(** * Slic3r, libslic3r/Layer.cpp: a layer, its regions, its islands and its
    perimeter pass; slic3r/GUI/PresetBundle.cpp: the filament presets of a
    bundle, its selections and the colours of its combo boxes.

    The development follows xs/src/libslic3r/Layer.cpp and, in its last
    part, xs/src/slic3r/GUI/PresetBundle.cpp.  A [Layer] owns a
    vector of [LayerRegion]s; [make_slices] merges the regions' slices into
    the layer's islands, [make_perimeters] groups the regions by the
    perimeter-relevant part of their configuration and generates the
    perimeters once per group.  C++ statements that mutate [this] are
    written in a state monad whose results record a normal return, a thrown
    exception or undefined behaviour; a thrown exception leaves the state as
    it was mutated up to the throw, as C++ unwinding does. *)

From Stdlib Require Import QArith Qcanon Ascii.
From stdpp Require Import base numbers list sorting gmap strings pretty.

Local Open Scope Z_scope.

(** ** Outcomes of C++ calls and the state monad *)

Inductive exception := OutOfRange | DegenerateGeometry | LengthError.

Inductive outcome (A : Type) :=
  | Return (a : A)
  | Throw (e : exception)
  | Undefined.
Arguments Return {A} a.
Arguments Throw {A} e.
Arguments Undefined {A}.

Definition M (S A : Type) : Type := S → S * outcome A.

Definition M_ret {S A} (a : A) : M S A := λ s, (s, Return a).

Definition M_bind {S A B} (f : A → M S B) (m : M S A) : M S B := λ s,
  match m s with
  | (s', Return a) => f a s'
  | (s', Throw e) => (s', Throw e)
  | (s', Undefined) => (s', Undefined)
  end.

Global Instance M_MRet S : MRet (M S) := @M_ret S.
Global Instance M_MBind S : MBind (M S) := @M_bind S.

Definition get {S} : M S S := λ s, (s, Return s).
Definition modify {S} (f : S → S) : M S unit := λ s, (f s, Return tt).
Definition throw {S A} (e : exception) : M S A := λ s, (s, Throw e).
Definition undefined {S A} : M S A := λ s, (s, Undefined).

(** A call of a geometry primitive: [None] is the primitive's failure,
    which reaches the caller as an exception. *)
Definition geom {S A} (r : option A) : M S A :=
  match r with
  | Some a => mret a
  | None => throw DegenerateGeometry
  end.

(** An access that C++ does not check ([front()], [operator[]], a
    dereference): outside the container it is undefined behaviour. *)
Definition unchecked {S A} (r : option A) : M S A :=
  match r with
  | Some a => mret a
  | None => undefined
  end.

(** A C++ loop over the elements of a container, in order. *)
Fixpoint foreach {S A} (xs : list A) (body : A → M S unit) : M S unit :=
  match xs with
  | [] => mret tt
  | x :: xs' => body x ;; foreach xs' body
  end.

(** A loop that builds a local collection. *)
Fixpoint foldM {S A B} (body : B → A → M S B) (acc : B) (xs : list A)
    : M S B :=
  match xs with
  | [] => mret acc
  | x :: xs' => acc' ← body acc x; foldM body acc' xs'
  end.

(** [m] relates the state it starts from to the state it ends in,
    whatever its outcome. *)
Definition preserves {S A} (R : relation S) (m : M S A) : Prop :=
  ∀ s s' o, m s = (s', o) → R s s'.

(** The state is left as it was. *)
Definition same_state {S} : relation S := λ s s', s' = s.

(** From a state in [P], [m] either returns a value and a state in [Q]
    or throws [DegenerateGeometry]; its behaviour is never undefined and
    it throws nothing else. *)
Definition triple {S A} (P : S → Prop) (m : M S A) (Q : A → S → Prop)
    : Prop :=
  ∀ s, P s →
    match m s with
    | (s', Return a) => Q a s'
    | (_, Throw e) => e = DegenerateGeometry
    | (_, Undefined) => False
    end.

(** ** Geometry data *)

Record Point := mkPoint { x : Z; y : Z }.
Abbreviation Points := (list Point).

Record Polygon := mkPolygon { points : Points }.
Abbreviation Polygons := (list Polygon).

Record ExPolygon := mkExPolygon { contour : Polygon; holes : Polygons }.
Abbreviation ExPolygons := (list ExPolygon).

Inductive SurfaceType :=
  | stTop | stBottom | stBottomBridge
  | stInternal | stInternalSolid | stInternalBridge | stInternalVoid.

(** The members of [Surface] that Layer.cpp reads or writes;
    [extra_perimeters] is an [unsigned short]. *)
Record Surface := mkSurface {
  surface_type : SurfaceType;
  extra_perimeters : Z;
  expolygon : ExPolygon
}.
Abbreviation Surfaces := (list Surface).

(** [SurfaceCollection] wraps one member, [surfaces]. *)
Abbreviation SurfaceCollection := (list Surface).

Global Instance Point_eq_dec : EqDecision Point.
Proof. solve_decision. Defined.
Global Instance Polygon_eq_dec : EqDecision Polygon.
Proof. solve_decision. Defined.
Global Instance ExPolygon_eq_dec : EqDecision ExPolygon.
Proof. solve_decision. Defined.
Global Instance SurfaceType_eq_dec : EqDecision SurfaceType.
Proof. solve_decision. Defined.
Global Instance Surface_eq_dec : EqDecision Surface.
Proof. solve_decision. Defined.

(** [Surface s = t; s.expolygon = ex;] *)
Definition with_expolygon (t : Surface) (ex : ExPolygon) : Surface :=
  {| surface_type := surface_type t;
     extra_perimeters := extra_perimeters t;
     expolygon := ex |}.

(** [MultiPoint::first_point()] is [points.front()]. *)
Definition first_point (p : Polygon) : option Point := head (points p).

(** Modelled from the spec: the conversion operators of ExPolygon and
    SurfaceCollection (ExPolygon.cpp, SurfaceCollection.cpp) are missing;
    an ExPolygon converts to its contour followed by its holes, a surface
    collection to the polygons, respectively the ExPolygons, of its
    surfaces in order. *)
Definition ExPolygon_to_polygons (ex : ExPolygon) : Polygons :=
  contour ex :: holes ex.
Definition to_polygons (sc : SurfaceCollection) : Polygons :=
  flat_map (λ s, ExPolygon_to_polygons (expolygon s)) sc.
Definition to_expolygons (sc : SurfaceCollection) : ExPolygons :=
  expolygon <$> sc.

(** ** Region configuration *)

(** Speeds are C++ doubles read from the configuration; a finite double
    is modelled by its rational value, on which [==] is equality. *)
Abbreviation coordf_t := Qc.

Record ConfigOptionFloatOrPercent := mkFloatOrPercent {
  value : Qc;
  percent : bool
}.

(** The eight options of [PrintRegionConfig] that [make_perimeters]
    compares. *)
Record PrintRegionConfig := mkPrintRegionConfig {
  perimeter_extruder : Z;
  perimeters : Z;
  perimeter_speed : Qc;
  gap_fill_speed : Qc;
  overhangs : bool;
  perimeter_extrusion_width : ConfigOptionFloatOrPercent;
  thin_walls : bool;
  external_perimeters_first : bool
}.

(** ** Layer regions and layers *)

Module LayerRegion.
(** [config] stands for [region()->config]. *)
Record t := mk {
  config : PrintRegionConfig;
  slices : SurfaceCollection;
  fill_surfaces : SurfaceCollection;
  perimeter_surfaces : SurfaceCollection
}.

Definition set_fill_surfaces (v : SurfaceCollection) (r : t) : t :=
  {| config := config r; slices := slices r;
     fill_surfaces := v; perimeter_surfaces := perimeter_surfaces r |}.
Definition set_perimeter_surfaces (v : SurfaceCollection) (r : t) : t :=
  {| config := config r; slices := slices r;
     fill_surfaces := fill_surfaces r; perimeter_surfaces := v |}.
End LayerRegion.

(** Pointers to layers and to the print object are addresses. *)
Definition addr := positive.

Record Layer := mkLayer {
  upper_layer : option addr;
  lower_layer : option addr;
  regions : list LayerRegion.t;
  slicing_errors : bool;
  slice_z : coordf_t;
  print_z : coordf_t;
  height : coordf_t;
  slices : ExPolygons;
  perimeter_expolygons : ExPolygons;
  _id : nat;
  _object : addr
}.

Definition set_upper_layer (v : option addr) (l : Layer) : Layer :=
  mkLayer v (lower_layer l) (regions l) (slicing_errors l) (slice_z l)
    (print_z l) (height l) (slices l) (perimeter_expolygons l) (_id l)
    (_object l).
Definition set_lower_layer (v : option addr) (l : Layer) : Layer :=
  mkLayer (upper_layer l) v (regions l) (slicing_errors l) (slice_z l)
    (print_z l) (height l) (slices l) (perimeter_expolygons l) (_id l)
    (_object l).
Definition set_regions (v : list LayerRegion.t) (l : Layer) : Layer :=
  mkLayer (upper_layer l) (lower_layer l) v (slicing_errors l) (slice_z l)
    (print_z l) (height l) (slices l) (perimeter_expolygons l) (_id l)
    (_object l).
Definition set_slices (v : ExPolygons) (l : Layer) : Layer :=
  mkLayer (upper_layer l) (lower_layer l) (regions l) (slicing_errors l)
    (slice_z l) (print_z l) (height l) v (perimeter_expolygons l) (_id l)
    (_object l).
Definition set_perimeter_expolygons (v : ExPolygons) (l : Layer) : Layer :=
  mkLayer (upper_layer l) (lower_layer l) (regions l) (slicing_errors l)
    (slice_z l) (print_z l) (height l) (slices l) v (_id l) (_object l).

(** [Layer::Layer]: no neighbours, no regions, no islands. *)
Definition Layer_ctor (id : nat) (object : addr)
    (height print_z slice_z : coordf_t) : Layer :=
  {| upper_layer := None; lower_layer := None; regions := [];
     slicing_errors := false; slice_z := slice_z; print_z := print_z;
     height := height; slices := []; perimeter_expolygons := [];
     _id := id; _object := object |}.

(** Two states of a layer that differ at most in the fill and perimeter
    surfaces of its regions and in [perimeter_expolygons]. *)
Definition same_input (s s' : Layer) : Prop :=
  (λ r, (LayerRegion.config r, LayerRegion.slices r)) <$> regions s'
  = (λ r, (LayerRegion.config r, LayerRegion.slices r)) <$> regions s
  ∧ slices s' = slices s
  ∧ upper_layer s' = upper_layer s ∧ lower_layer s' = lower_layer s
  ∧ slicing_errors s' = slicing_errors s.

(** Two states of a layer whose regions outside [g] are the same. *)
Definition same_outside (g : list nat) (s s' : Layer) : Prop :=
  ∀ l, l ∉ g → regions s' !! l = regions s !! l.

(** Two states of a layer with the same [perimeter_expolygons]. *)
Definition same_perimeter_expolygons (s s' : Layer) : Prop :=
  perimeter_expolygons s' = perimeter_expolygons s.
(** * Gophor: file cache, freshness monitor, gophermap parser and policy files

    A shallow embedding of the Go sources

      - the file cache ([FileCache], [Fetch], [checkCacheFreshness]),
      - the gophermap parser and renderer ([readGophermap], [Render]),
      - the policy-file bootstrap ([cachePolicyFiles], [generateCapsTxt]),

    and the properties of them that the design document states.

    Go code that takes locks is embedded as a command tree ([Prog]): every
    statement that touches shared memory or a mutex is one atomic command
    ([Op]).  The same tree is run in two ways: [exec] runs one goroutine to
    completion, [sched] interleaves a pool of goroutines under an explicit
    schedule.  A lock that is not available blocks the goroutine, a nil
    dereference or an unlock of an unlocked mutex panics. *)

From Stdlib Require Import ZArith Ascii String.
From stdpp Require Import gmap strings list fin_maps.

————

▶ [Exercise instructions]:
Only lines with the word "ConfigOptionFloatOrPercent" count here; copy every one from the records.

▶ [Result for this exercise]:
Record ConfigOptionFloatOrPercent := mkFloatOrPercent {
  perimeter_extrusion_width : ConfigOptionFloatOrPercent;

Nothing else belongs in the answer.